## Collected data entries
####################

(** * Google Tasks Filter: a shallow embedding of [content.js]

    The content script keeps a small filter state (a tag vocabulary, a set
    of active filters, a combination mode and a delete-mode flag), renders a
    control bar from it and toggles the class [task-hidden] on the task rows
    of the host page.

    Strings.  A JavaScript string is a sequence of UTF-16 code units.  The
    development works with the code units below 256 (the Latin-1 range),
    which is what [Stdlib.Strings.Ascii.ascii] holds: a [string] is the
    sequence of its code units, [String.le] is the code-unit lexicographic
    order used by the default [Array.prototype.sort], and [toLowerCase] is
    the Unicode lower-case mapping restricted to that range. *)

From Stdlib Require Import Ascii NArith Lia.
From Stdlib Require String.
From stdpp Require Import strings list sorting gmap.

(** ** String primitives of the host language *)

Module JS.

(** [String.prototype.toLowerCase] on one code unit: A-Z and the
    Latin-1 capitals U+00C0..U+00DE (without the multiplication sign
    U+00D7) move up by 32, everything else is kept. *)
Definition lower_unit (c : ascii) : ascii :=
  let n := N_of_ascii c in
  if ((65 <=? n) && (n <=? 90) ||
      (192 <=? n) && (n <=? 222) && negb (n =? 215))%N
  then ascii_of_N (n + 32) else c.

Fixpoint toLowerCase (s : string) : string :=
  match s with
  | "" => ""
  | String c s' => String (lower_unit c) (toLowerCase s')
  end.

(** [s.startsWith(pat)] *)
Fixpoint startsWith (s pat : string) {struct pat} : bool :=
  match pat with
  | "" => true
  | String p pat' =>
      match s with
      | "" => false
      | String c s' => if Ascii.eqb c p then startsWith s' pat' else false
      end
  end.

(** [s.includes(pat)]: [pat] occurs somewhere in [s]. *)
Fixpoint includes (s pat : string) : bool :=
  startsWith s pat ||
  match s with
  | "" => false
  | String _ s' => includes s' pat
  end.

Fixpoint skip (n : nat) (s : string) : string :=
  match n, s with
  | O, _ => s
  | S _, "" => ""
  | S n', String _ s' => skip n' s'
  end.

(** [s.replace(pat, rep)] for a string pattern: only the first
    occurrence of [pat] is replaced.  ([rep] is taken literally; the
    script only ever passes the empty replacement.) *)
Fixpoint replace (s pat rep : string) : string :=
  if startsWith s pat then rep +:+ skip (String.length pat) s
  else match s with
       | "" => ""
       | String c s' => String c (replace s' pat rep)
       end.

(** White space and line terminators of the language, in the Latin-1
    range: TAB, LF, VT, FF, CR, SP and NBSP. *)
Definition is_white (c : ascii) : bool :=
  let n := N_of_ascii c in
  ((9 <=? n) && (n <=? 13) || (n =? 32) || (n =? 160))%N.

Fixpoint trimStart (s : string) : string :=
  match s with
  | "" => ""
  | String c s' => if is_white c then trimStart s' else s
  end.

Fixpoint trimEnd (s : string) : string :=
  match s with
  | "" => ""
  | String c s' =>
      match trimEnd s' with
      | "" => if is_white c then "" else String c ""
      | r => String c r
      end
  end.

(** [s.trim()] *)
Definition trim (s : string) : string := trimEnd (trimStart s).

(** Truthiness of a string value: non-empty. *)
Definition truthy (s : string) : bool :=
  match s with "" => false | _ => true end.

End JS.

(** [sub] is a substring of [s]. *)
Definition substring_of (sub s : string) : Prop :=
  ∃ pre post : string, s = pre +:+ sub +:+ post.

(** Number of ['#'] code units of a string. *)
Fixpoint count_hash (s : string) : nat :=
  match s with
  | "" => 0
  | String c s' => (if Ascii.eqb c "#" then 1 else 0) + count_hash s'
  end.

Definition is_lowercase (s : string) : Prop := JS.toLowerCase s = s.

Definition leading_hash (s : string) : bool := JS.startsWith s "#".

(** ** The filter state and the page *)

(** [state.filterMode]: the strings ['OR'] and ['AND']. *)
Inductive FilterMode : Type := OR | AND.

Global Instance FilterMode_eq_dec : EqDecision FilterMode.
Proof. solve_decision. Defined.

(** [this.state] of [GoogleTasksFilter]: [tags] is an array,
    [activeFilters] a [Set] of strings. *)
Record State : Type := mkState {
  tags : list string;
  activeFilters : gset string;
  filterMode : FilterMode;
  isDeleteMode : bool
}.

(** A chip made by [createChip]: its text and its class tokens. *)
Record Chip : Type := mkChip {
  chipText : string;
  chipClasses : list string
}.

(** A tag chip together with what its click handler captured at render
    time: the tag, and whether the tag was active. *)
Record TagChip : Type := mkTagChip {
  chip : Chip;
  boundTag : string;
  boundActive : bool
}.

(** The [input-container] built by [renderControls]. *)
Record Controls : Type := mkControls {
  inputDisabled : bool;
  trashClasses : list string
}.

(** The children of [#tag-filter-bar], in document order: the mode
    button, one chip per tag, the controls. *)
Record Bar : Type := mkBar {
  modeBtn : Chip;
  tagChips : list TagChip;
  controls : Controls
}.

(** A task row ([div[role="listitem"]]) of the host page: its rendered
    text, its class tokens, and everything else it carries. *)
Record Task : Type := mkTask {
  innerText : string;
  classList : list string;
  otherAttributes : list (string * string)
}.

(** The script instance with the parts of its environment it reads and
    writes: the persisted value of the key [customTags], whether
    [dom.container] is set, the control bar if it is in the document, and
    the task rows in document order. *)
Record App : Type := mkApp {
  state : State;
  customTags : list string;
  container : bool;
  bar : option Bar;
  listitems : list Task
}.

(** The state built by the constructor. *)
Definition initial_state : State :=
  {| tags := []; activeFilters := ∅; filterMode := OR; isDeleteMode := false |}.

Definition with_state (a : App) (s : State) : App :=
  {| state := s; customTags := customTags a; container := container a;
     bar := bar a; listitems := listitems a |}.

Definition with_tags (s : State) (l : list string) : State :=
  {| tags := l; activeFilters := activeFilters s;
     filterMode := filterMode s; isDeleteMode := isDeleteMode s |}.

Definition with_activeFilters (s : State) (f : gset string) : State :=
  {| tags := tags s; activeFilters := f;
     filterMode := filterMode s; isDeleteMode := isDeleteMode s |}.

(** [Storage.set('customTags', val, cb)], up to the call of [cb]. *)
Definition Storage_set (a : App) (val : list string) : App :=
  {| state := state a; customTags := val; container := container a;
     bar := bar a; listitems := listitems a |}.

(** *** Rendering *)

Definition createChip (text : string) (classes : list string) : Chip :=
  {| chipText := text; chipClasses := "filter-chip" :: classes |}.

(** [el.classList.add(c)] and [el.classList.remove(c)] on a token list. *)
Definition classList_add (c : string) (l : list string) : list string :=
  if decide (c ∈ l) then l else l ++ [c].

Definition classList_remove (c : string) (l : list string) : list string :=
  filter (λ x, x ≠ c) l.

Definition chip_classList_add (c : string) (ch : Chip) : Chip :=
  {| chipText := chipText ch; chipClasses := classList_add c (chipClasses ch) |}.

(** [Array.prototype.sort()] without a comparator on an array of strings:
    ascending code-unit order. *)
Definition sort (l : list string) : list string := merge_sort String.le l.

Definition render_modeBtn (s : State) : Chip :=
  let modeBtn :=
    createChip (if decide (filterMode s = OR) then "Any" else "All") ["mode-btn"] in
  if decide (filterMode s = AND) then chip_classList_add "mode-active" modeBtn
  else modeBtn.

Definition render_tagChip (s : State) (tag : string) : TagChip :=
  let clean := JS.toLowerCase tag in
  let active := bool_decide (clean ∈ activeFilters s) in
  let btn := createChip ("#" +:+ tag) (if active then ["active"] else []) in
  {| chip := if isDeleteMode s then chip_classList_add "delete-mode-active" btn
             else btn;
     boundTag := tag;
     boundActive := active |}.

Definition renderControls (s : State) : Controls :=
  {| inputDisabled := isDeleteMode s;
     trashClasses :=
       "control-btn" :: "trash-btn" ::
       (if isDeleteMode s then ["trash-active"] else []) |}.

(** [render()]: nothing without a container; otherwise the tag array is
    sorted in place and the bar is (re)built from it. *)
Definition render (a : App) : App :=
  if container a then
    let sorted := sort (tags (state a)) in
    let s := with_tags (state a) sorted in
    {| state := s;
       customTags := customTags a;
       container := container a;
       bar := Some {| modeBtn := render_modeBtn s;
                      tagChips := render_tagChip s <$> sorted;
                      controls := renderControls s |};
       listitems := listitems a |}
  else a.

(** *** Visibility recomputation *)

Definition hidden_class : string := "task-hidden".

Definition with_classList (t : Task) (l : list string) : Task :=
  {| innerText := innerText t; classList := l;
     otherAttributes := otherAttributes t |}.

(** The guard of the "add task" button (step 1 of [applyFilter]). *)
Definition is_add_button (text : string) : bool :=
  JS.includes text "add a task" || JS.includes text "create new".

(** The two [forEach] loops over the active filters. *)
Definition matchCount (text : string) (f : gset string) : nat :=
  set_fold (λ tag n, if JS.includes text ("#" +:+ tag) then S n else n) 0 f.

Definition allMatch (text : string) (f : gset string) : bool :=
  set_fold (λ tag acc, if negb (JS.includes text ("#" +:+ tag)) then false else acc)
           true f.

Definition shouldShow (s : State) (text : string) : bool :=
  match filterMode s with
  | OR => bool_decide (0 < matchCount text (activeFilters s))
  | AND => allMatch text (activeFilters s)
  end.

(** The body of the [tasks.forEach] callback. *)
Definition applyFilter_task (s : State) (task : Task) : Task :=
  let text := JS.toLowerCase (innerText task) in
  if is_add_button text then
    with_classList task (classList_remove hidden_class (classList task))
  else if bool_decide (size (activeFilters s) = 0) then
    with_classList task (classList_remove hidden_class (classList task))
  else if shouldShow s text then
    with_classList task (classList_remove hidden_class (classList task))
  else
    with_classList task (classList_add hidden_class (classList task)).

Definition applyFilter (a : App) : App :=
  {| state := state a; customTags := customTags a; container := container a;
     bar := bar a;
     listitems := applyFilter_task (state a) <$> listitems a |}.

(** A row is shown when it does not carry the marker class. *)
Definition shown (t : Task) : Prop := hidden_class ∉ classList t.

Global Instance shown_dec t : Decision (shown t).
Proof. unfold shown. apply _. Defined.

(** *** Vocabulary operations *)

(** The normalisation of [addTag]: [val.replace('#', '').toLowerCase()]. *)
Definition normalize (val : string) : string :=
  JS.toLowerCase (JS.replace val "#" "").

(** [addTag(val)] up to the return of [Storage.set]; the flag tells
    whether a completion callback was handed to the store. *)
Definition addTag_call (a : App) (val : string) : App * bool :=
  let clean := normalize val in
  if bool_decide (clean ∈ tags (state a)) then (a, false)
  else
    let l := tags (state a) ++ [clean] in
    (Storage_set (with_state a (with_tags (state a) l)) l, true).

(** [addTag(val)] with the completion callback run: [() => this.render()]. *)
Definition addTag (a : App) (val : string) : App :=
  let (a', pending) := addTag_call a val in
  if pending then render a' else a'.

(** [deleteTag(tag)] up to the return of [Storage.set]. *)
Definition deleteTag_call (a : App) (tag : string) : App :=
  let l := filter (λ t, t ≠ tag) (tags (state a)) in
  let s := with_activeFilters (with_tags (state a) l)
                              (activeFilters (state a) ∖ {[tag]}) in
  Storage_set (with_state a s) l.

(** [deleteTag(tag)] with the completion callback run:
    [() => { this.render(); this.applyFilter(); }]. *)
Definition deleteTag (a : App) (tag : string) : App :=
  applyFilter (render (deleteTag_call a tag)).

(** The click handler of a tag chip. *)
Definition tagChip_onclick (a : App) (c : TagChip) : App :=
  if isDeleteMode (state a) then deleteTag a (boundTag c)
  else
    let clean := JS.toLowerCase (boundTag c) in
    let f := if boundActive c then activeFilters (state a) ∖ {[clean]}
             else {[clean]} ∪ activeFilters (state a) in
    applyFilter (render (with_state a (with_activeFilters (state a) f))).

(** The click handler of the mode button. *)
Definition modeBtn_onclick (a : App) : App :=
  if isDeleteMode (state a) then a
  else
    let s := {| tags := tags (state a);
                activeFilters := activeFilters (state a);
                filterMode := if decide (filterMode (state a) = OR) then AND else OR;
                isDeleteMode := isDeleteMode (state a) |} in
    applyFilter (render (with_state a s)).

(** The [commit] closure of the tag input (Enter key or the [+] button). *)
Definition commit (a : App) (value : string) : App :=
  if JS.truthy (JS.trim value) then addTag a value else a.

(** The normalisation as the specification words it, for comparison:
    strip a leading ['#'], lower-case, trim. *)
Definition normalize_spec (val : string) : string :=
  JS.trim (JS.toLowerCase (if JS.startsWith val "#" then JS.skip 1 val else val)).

####################

## WORK TO BE COMPLETED
Working through the records, find each line containing the word "trimEnd" and copy it.

## WORKED SOLUTION
Fixpoint trimEnd (s : string) : string :=
      match trimEnd s' with
Definition trim (s : string) : string := trimEnd (trimStart s).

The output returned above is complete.